Snork.  You're seriously deluded, but you're sweet.  I do really well in the 'making my dogs a part of my life' and 'besottedness' categories.  Not so well in the 'training' category.  Our greatest virtues are that they are very good natured, and I'm rather skilled in suppression.  Your family's gundogs would laugh themselves silly if they ever met the hellhounds.  I think these guys are the worst trained dogs I've ever had and that's a combination of their—most especially Chaos'—cluelessness+, and my lack of grind.  I do enough grinding on bell ringing and singing and story telling and so on, and . . . I was very interested in Diana in MN's comment a while back about champion obedience dogs whose owner still had to keep a sharp eye on them because there were temptations they could not resist—down here at basic damage-control dog-owner level, that's pretty much how I look at it.  I need to see what they're going to react to before they do.  And your best defence is still your relationship with your critters.  In terms of what's penetrated his brain++, Chaos remains almost frelling entirely unfrellingtrained.  But he's extremely attached to me.+++  


+ Oh?  Were you talking to me?  Do your words have meaning?  No, no, tell me after I chase this leaf.  

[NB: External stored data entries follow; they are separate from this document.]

(** * bluesky-nexus: the NeXus definition converter [convert_nexus.py]

    A shallow embedding of [src/bluesky_nexus/convert_nexus.py] and the
    properties of it that the specification states.

    Conventions of the embedding.

    - A Python object handled by the converter (what [yaml.safe_load]
      returns) is a [value]: [None], a [bool], an [int], a [str], a [list]
      or a [dict].  YAML floats and timestamps are not represented.
    - A [dict] is the list of its items in insertion order.  Its keys are
      strings (the parser applies [str] to every key it reads) and pairwise
      distinct; the predicate [wf] states the second fact where a proof
      needs it.
    - A [str] is a [string] whose characters are the code points below
      256, each by its own number (so the character 233 is the letter e
      with an acute accent, whatever the encoding of this file).  The
      classes of characters that the source uses without naming them, the
      word characters of [re] and the whitespace of [str.strip], are the
      ones of Python on these code points; a [str] with a code point above
      255 is not represented.
    - A function that can raise returns [exc]; the exception carries the
      arguments the source gives it.  [NotModelled] stands for a run that
      leaves these conventions, by a dictionary key that is not a string.
    - [convert_nxyaml], [resolve_nxdlrefs] and [convert_groups] call each
      other through the files they load; they take the remaining call depth
      as [fuel] and raise [OutOfFuel] when it is used up.
    - The file system, [pathlib] and numpy's dtype inference are parameters
      of the development. *)

From Stdlib Require Import String Ascii List ZArith Bool Lia.
From Stdlib Require Import Permutation Sorted DecimalString.
Import ListNotations.
Local Open Scope string_scope.
Local Open Scope list_scope.

Set Implicit Arguments.
Set Warnings "-register-all,-notation-for-abbreviation".

(** ** Python values *)

Inductive value : Type :=
| VNone
| VBool (b : bool)
| VInt (z : Z)
| VStr (s : string)
| VList (l : list value)
| VDict (items : list (string * value)).

Notation dict := (list (string * value)).

(** Exceptions, with the argument tuple where the source gives one. *)
Inductive exn : Type :=
| ValueError (args : list value)
| RuntimeError (args : list value)
| AttributeError
| KeyError (key : string)
| TypeError
| OSError
| OutOfFuel
| NotModelled.

Inductive exc (A : Type) : Type :=
| Ok (a : A)
| Raise (e : exn).

Arguments Ok {A} a.
Arguments Raise {A} e.

Definition bind {A B : Type} (m : exc A) (k : A -> exc B) : exc B :=
  match m with
  | Ok a => k a
  | Raise e => Raise e
  end.

Notation "x <- m ;; k" := (bind m (fun x => k))
  (at level 61, m at next level, right associativity).

Fixpoint mapM {A B : Type} (f : A -> exc B) (l : list A) : exc (list B) :=
  match l with
  | [] => Ok []
  | a :: tl => b <- f a ;; bs <- mapM f tl ;; Ok (b :: bs)
  end.

(** [bool(v)] *)
Definition truthy (v : value) : bool :=
  match v with
  | VNone => false
  | VBool b => b
  | VInt z => negb (Z.eqb z 0)
  | VStr s => negb (String.eqb s EmptyString)
  | VList l => negb (Nat.eqb (List.length l) 0)
  | VDict d => negb (Nat.eqb (List.length d) 0)
  end.

(** [isinstance(v, dict)] *)
Definition is_dict (v : value) : bool :=
  match v with VDict _ => true | _ => false end.

(** ** Dictionaries *)

Definition keys (d : dict) : list string := map fst d.

Fixpoint lookup (k : string) (d : dict) : option value :=
  match d with
  | [] => None
  | (k', v) :: tl => if String.eqb k k' then Some v else lookup k tl
  end.

(** [k in d.keys()] *)
Definition mem (k : string) (d : dict) : bool :=
  match lookup k d with Some _ => true | None => false end.

(** [d[k] = v]: an existing key keeps its place, a new one goes last. *)
Fixpoint dict_set (d : dict) (k : string) (v : value) : dict :=
  match d with
  | [] => [(k, v)]
  | (k', v') :: tl =>
      if String.eqb k k' then (k', v) :: tl else (k', v') :: dict_set tl k v
  end.

(** The dictionary left by [d.pop(k, None)]: [d] without the key [k]. *)
Definition dict_remove (k : string) (d : dict) : dict :=
  filter (fun kv => negb (String.eqb (fst kv) k)) d.

(** [d.update(u)] *)
Definition dict_update (d u : dict) : dict :=
  fold_left (fun acc kv => dict_set acc (fst kv) (snd kv)) u d.

(** [v.get(k, default)] *)
Definition py_get (v : value) (k : string) (default : value) : exc value :=
  match v with
  | VDict d => Ok (match lookup k d with Some x => x | None => default end)
  | _ => Raise AttributeError
  end.

(** [v[k]] for a string [k] *)
Definition py_getitem (v : value) (k : string) : exc value :=
  match v with
  | VDict d => match lookup k d with Some x => Ok x | None => Raise (KeyError k) end
  | _ => Raise TypeError
  end.

(** [v[k] = x] for a string [k]; the updated container is returned. *)
Definition py_setitem (v : value) (k : string) (x : value) : exc value :=
  match v with
  | VDict d => Ok (VDict (dict_set d k x))
  | _ => Raise TypeError
  end.

(** [v.items()] *)
Definition py_items (v : value) : exc dict :=
  match v with
  | VDict d => Ok d
  | _ => Raise AttributeError
  end.

(** [v.pop(k, None)]: the popped value and what is left. *)
Definition py_pop (v : value) (k : string) : exc (value * dict) :=
  match v with
  | VDict d =>
      Ok (match lookup k d with Some x => x | None => VNone end, dict_remove k d)
  | VList _ => Raise TypeError
  | _ => Raise AttributeError
  end.

(** [for x in v] *)
Definition py_iter (v : value) : exc (list value) :=
  match v with
  | VList l => Ok l
  | VDict d => Ok (map VStr (keys d))
  | VStr s => Ok (map (fun c => VStr (String c EmptyString)) (list_ascii_of_string s))
  | _ => Raise TypeError
  end.

(** A value used as a dictionary key; only strings are keys here. *)
Definition as_key (v : value) : exc string :=
  match v with
  | VStr s => Ok s
  | VList _ | VDict _ => Raise TypeError
  | _ => Raise NotModelled
  end.

(** ** Strings *)

Definition nl : ascii := "010"%char.
Definition dquote : ascii := "034"%char.
Definition squote : ascii := "039"%char.

Definition nonempty (s : string) : bool := negb (String.eqb s EmptyString).

(** [s[n:]] *)
Fixpoint drop (n : nat) (s : string) : string :=
  match n, s with
  | O, _ => s
  | S _, EmptyString => EmptyString
  | S m, String _ tl => drop m tl
  end.


Definition code (c : ascii) : nat := nat_of_ascii c.

Definition in_range (lo hi : nat) (c : ascii) : bool :=
  Nat.leb lo (code c) && Nat.leb (code c) hi.

Definition is_upper (c : ascii) : bool := in_range 65 90 c.
Definition is_lower (c : ascii) : bool := in_range 97 122 c.
Definition is_digit (c : ascii) : bool := in_range 48 57 c.
Definition is_underscore (c : ascii) : bool := Ascii.eqb c "_"%char.

(** A letter or a number above the ASCII range: the feminine and the
    masculine ordinal (170, 186), the superscripts 2, 3 and 1 (178, 179,
    185), the micro sign (181), the fractions (188-190) and the letters
    192-255 but for the multiplication and the division sign (215, 247). *)
Definition is_latin_alnum (c : ascii) : bool :=
  Nat.eqb (code c) 170 || in_range 178 179 c || Nat.eqb (code c) 181
  || in_range 185 186 c || in_range 188 190 c || in_range 192 214 c
  || in_range 216 246 c || in_range 248 255 c.

(** A word character, for a pattern on [str] compiled without flags: what
    is alphanumeric for Python, or the underscore. *)
Definition is_word (c : ascii) : bool :=
  is_upper c || is_lower c || is_digit c || is_underscore c
  || is_latin_alnum c.

(** The classes [a-z_] and [A-Z_]. *)
Definition is_lower_us (c : ascii) : bool := is_lower c || is_underscore c.
Definition is_upper_us (c : ascii) : bool := is_upper c || is_underscore c.

(** The longest prefix of [s] made of characters of the class [p], and the
    rest: a greedy repetition of the class. *)
Fixpoint span (p : ascii -> bool) (s : string) : string * string :=
  match s with
  | EmptyString => (EmptyString, EmptyString)
  | String c tl =>
      if p c then let (a, b) := span p tl in (String c a, b)
      else (EmptyString, s)
  end.

(** [$] also matches before a newline that ends the string. *)
Fixpoint chomp (s : string) : string :=
  match s with
  | EmptyString => EmptyString
  | String c EmptyString => if Ascii.eqb c nl then EmptyString else s
  | String c tl => String c (chomp tl)
  end.

(** [Some r] when [s] is [p] followed by [r]: a literal in a pattern. *)
Fixpoint strip_prefix (p s : string) : option string :=
  match p, s with
  | EmptyString, _ => Some s
  | String a p', String b s' => if Ascii.eqb a b then strip_prefix p' s' else None
  | String _ _, EmptyString => None
  end.

(** [s.startswith(p)] *)
Definition startswith (p s : string) : bool :=
  match strip_prefix p s with Some _ => true | None => false end.

(** ** The key grammar

    Each pattern is anchored at both ends, and each greedy class in it is
    followed by a character outside the class (or by the end), so a match
    never backtracks: it is read off by [span]. *)

(** What follows a name in RE_FIELD and RE_ATTRIBUTE: nothing, or a
    parenthesised NX_ followed by capitals and underscores (at least one);
    then the end. *)
Definition re_type_suffix (r : string) : option (option string) :=
  match r with
  | EmptyString => Some None
  | _ =>
      match strip_prefix "(NX_" r with
      | Some r1 =>
          let (t, r2) := span is_upper_us r1 in
          if nonempty t && String.eqb r2 ")" then Some (Some (String.append "NX_" t))
          else None
      | None => None
      end
  end.

(** RE_GROUP, its parts set apart:
    ^ ( [\w]* ) \( ( NX [^_] [a-z_]+ ) \) ( [\w]* ) $ *)
Definition re_group (key : string) : option (string * string * string) :=
  let (name_beg, r1) := span is_word (chomp key) in
  match strip_prefix "(NX" r1 with
  | Some (String c r2) =>
      if is_underscore c then None
      else
        let (cls, r3) := span is_lower_us r2 in
        if nonempty cls then
          match strip_prefix ")" r3 with
          | Some r4 =>
              let (name_end, r5) := span is_word r4 in
              if nonempty r5 then None
              else Some (name_beg, String.append "NX" (String c cls), name_end)
          | None => None
          end
        else None
  | _ => None
  end.

(** RE_FIELD, its parts set apart:
    ^ ( [\w]+ ) (?: \( ( NX_ [A-Z_]+ ) \) )? $ *)
Definition re_field (key : string) : option (string * option string) :=
  let (name, r1) := span is_word (chomp key) in
  if nonempty name then
    match re_type_suffix r1 with
    | Some t => Some (name, t)
    | None => None
    end
  else None.

(** Up to two backslashes, taken greedily. *)
Definition skip_backslashes (s : string) : string :=
  match strip_prefix "\\" s with
  | Some r => r
  | None => match strip_prefix "\" s with Some r => r | None => s end
  end.

(** RE_ATTRIBUTE, its parts set apart:
    ^ \\{0,2} \@ ( [\w]+ ) (?: \( ( NX_ [A-Z_]+ ) \) )? $ *)
Definition re_attribute (key : string) : option (string * option string) :=
  match strip_prefix "@" (skip_backslashes (chomp key)) with
  | Some r =>
      let (name, r1) := span is_word r in
      if nonempty name then
        match re_type_suffix r1 with
        | Some t => Some (name, t)
        | None => None
        end
      else None
  | None => None
  end.

(** A name followed by a parenthesised literal word and the end. *)
Definition re_suffixed (word key : string) : option string :=
  let (name, r1) := span is_word (chomp key) in
  if nonempty name && String.eqb r1 (String.append "(" (String.append word ")"))
  then Some name else None.

(** RE_LINK: ^ ( [\w]+ ) \(link\) $ *)
Definition re_link (key : string) : option string := re_suffixed "link" key.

++ Brain.  Well.  Whatever. 


+++ And apologies also to Diane in MN, who did suggest 'On the internet no one knows you're a dog' as the motto on my iPad.  I thought about it.  It was on the short list. 


^^ I also punctiliously use the appropriate verb tense.  Punctiliously.  

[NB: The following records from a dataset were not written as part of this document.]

(** * Combat-script compiler of granblue-auto-py

    A shallow embedding of [backend/utils/parser.py] (class [Parser]) and
    the properties of its compiled output.

    Python values are modelled as follows.
    - [str] is [string]; a character is a code point below 256.
    - [int] is [Z].
    - An exception is a constructor of [exn]; a call that may raise returns
      an [outcome].
    - A [dict] keyed by integers is an association list kept in insertion
      order ([Dict]).
    - The lists the parser pops from are passed and returned explicitly:
      [parse_raids] builds its working list itself with [pre_parse], so the
      in-place [pop(0)] of the helpers is never visible to a caller. *)

From Stdlib Require Import String Ascii List ZArith NArith Bool Lia Arith.
Import ListNotations.

Local Open Scope string_scope.
Local Open Scope list_scope.

(** ** Exceptions and outcomes *)

Inductive exn : Type :=
| ValueError_literal
    (* int() applied to text that is not a decimal literal *)
| ValueError_character (idx : Z)
    (* ValueError("[Parser] Invalid chracter number: idx") *)
| ValueError_skill (idx : Z)
    (* ValueError("[Parser] Invalid skill number: idx") *)
| ValueError_target (idx : Z)
    (* ValueError("[Parser] Invalid skill target number: idx") *)
| ValueError_bare
    (* raise ValueError, in the summon branch of _parse_turn *)
| RuntimeError_target
    (* RuntimeError("[Parser] Select a skill before picking a target") *)
| TypeError_unhashable
    (* TypeError: unhashable type: 'dict' *)
| IndexError.
    (* index or pop out of range *)

(** [OutOfFuel] is not a Python outcome: it marks a loop of the model that
    was given too few iterations.  [Cycle.parse_raids_halts] shows that the
    parser never produces it. *)
Inductive outcome (A : Type) : Type :=
| Ok (a : A)
| Raise (e : exn)
| OutOfFuel.

Arguments Ok {A} a.
Arguments Raise {A} e.
Arguments OutOfFuel {A}.

Definition bind {A B : Type} (m : outcome A) (k : A -> outcome B) : outcome B :=
  match m with
  | Ok a => k a
  | Raise e => Raise e
  | OutOfFuel => OutOfFuel
  end.

Notation "x <- m ;; k" := (bind m (fun x => k))
  (at level 61, m at next level, right associativity).
Notation "' p <- m ;; k" := (bind m (fun x => match x with p => k end))
  (at level 61, p pattern, m at next level, right associativity).

Definition raises {A : Type} (m : outcome A) : bool :=
  match m with Raise _ => true | _ => false end.

(** The call returns a value or raises: the model's loop had iterations
    enough. *)
Definition halts {A : Type} (m : outcome A) : Prop := m <> OutOfFuel.

(** ** Strings *)

Module Str.

Definition code (c : ascii) : N := N_of_ascii c.

Definition between (lo hi n : N) : bool := (lo <=? n)%N && (n <=? hi)%N.

(** The characters [str.strip] removes: the code points below 256 for
    which [str.isspace] holds. *)
Definition isspace (c : ascii) : bool :=
  let n := code c in
  between 9 13 n || between 28 32 n || (n =? 133)%N || (n =? 160)%N.

(** [str.lower] on one code point below 256. *)
Definition lower_char (c : ascii) : ascii :=
  let n := code c in
  if between 65 90 n || (between 192 222 n && negb (n =? 215)%N)
  then ascii_of_N (n + 32)
  else c.

Fixpoint lower (s : string) : string :=
  match s with
  | EmptyString => EmptyString
  | String c s' => String (lower_char c) (lower s')
  end.

Fixpoint lstrip (s : string) : string :=
  match s with
  | EmptyString => EmptyString
  | String c s' => if isspace c then lstrip s' else s
  end.

Fixpoint rstrip (s : string) : string :=
  match s with
  | EmptyString => EmptyString
  | String c s' =>
      match rstrip s' with
      | EmptyString => if isspace c then EmptyString else String c EmptyString
      | r => String c r
      end
  end.

Definition strip (s : string) : string := rstrip (lstrip s).

(** A string is [headed] when it does not start with white space. *)
Definition headed (s : string) : Prop :=
  match s with
  | EmptyString => True
  | String c _ => isspace c = false
  end.

(** [s.startswith(p)] *)
Fixpoint startswith (s p : string) {struct p} : bool :=
  match p with
  | EmptyString => true
  | String a p' =>
      match s with
      | EmptyString => false
      | String b s' => Ascii.eqb b a && startswith s' p'
      end
  end.

(** [s.split(sep)] for a one-character separator. *)
Fixpoint split (sep : ascii) (s : string) : list string :=
  match s with
  | EmptyString => [EmptyString]
  | String c s' =>
      if Ascii.eqb c sep then EmptyString :: split sep s'
      else match split sep s' with
           | h :: t => String c h :: t
           | [] => [String c EmptyString]
           end
  end.

(** [c in s] for a character [c]. *)
Fixpoint has (c : ascii) (s : string) : bool :=
  match s with
  | EmptyString => false
  | String a s' => Ascii.eqb a c || has c s'
  end.

(** The part of [s] before the first [sep], all of [s] when there is none:
    [s.split(sep)[0]]. *)
Fixpoint before (sep : ascii) (s : string) : string :=
  match s with
  | EmptyString => EmptyString
  | String c s' => if Ascii.eqb c sep then EmptyString else String c (before sep s')
  end.

(** [s[-k]] for [k >= 1], as a one-character string. *)
Definition index_from_end (s : string) (k : nat) : outcome string :=
  let n := String.length s in
  if (n <? k)%nat then Raise IndexError
  else match String.get (n - k) s with
       | Some c => Ok (String c EmptyString)
       | None => Raise IndexError
       end.

Fixpoint drop (n : nat) (s : string) : string :=
  match n, s with
  | O, _ => s
  | S n', String _ s' => drop n' s'
  | S _, EmptyString => EmptyString
  end.

Fixpoint drop_last (s : string) : string :=
  match s with
  | EmptyString => EmptyString
  | String c EmptyString => EmptyString
  | String c s' => String c (drop_last s')
  end.

(** [s[5:-1]] *)
Definition slice_5_m1 (s : string) : string := drop_last (drop 5 s).

(** *** [int(s)]

    Base 10, with optional sign and surrounding white space.  The limit
    recent interpreters put on the number of digits is not modelled. *)

(** The white space [int] skips around a literal: the ASCII white space
    of the C locale and the two non-ASCII spaces below 256. *)
Definition int_space (c : ascii) : bool :=
  let n := code c in
  between 9 13 n || (n =? 32)%N || (n =? 133)%N || (n =? 160)%N.

Fixpoint int_lskip (s : string) : string :=
  match s with
  | EmptyString => EmptyString
  | String c s' => if int_space c then int_lskip s' else s
  end.

Fixpoint int_rskip (s : string) : string :=
  match s with
  | EmptyString => EmptyString
  | String c s' =>
      match int_rskip s' with
      | EmptyString => if int_space c then EmptyString else String c EmptyString
      | r => String c r
      end
  end.

Definition digit (c : ascii) : option Z :=
  let n := code c in
  if between 48 57 n then Some (Z.of_N n - 48)%Z else None.

(** Digits with single underscores between them. *)
Fixpoint digits (acc : Z) (after_digit : bool) (s : string) : option Z :=
  match s with
  | EmptyString => if after_digit then Some acc else None
  | String c s' =>
      match digit c with
      | Some d => digits (10 * acc + d)%Z true s'
      | None =>
          if Ascii.eqb c "_" && after_digit then
            match s' with
            | EmptyString => None
            | _ => digits acc false s'
            end
          else None
      end
  end.

Definition int (s : string) : outcome Z :=
  let body := int_rskip (int_lskip s) in
  let '(sign, body) :=
    match body with
    | String "+" r => (1%Z, r)
    | String "-" r => ((-1)%Z, r)
    | _ => (1%Z, body)
    end in
  match digits 0 false body with
  | Some n => Ok (sign * n)%Z
  | None => Raise ValueError_literal
  end.

End Str.

(** ** Dictionaries with integer keys, in insertion order *)

Module Dict.

Definition t (V : Type) : Type := list (Z * V).

Definition empty {V : Type} : t V := [].

Fixpoint get {V : Type} (k : Z) (d : t V) : option V :=
  match d with
  | [] => None
  | (k', v) :: d' => if (k =? k')%Z then Some v else get k d'
  end.

(** [d[k] = v]: an existing key keeps its place and takes the new value,
    a new key goes last. *)
Fixpoint set {V : Type} (k : Z) (v : V) (d : t V) : t V :=
  match d with
  | [] => [(k, v)]
  | (k', v') :: d' =>
      if (k =? k')%Z then (k', v) :: d' else (k', v') :: set k v d'
  end.

Definition keys {V : Type} (d : t V) : list Z := map fst d.

End Dict.

(** ** The parser *)

(** An action is one of the two shapes the parser builds: a one-key dict
    [{key: {name: int, ...}}] or the pair [(key, {})]. *)
Inductive action : Type :=
| Entry (key : string) (args : list (string * Z))
| Pair (key : string).

Definition changechar (idx : Z) : action := Entry "changechar" [("idx", idx)].
Definition selectchar (idx : Z) : action := Entry "selectchar" [("idx", idx)].
Definition useskill (idx : Z) : action := Entry "useskill" [("idx", idx)].
Definition target (idx : Z) : action := Entry "target" [("idx", idx)].
Definition wait (time : Z) : action := Entry "wait" [("time", time)].
Definition usesummon (idx : Z) : action := Entry "usesummon" [("idx", idx)].

(** [{"deselectchar", {}}] is written with a comma: it is a set display
    whose second element is a dict, and a dict is not hashable. *)
Definition deselectchar_display : outcome action := Raise TypeError_unhashable.

(** [x in (lo, ..., hi)] for consecutive integers. *)
Definition in_tuple (lo hi x : Z) : bool := (lo <=? x)%Z && (x <=? hi)%Z.

Fixpoint pre_parse (text : list string) : list string :=
  match text with
  | [] => []
  | raw :: text' =>
      let line := Str.lower (Str.strip raw) in
      if String.eqb line "" || Str.startswith line "#" || Str.startswith line "/"
      then pre_parse text'
      else Str.lstrip line :: pre_parse text'
  end.

Definition _parse_summon (txt : list string)
  : outcome (list string * option string) :=
  match txt with
  | [] => Ok (txt, None)
  | line :: rest =>
      if negb (Str.startswith line "summon:") then Ok (txt, None)
      else match Str.split ":" line with
           | _ :: name :: _ => Ok (rest, Some name)
           | _ => Raise IndexError
           end
  end.

Definition _parse_url (txt : list string) : list string * option string :=
  match txt with
  | [] => (txt, None)
  | line :: rest =>
      if negb (Str.startswith line "http") then (txt, None)
      else (rest, Some line)
  end.

Definition _parse_repeat (txt : list string)
  : outcome (list string * option Z) :=
  match txt with
  | [] => Ok (txt, None)
  | line :: rest =>
      if negb (Str.startswith line "repeat:") then Ok (txt, None)
      else c <- Str.index_from_end line 1 ;;
           n <- Str.int c ;;
           Ok (rest, Some n)
  end.

(** One pass of the [for cmd in chains] loop of [_parse_character]; the
    state is [(ret, is_skill_selected)]. *)
Definition chain_cmd (cmd : string) (st : list action * bool)
  : outcome (list action * bool) :=
  let '(ret, is_skill_selected) := st in
  if Str.startswith cmd "useskill" then
    c <- Str.index_from_end cmd 2 ;;
    skill_idx <- Str.int c ;;
    if negb (in_tuple 1 4 skill_idx) then Raise (ValueError_skill skill_idx)
    else Ok (ret ++ [useskill (skill_idx - 1)], true)
  else if Str.startswith cmd "target" then
    c <- Str.index_from_end cmd 2 ;;
    target_idx <- Str.int c ;;
    if negb (in_tuple 1 6 target_idx) then Raise (ValueError_target target_idx)
    else if negb is_skill_selected then Raise RuntimeError_target
    else Ok (ret ++ [target (target_idx - 1)], false)
  else Ok (ret, is_skill_selected).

** The your-voice-is-a-part-of-you is such a ratbag.  I know I've grumped about this before and I undoubtedly will again.  A piano is a piano.  You may play it like a giant anaconda^ with a hangover, but it will still be a piano.  When it's your frelling voice, not only your playing ability goes paralytic under stress, so does your instrument.^^  


^ It's much harder without fingers.  Pity the poor musical anaconda.  


^^ I wonder if anacondas sing?  You don't need fingers. 


*** Nadia has seen/heard it all before.  And it did give me an excuse to be useless at Italian.  Siiiiiiiiiiigh.   


† Sulking optional.  But I'm still not sleeping.  Tired sullen crabby person. 


†† The bells didn't.  But the evening did.  I have now rung Antelope.  I have no idea why a bell method has been named Antelope.  Generally speaking gazelle-like leaps from place to place on the method line are an indication of going horribly wrong. 


††† And possibly . . . Montezuma.  I tell myself that my game crazes wear off pretty fast.  Possibly because I'm so terrible at playing games.^ 


^ Whatever works.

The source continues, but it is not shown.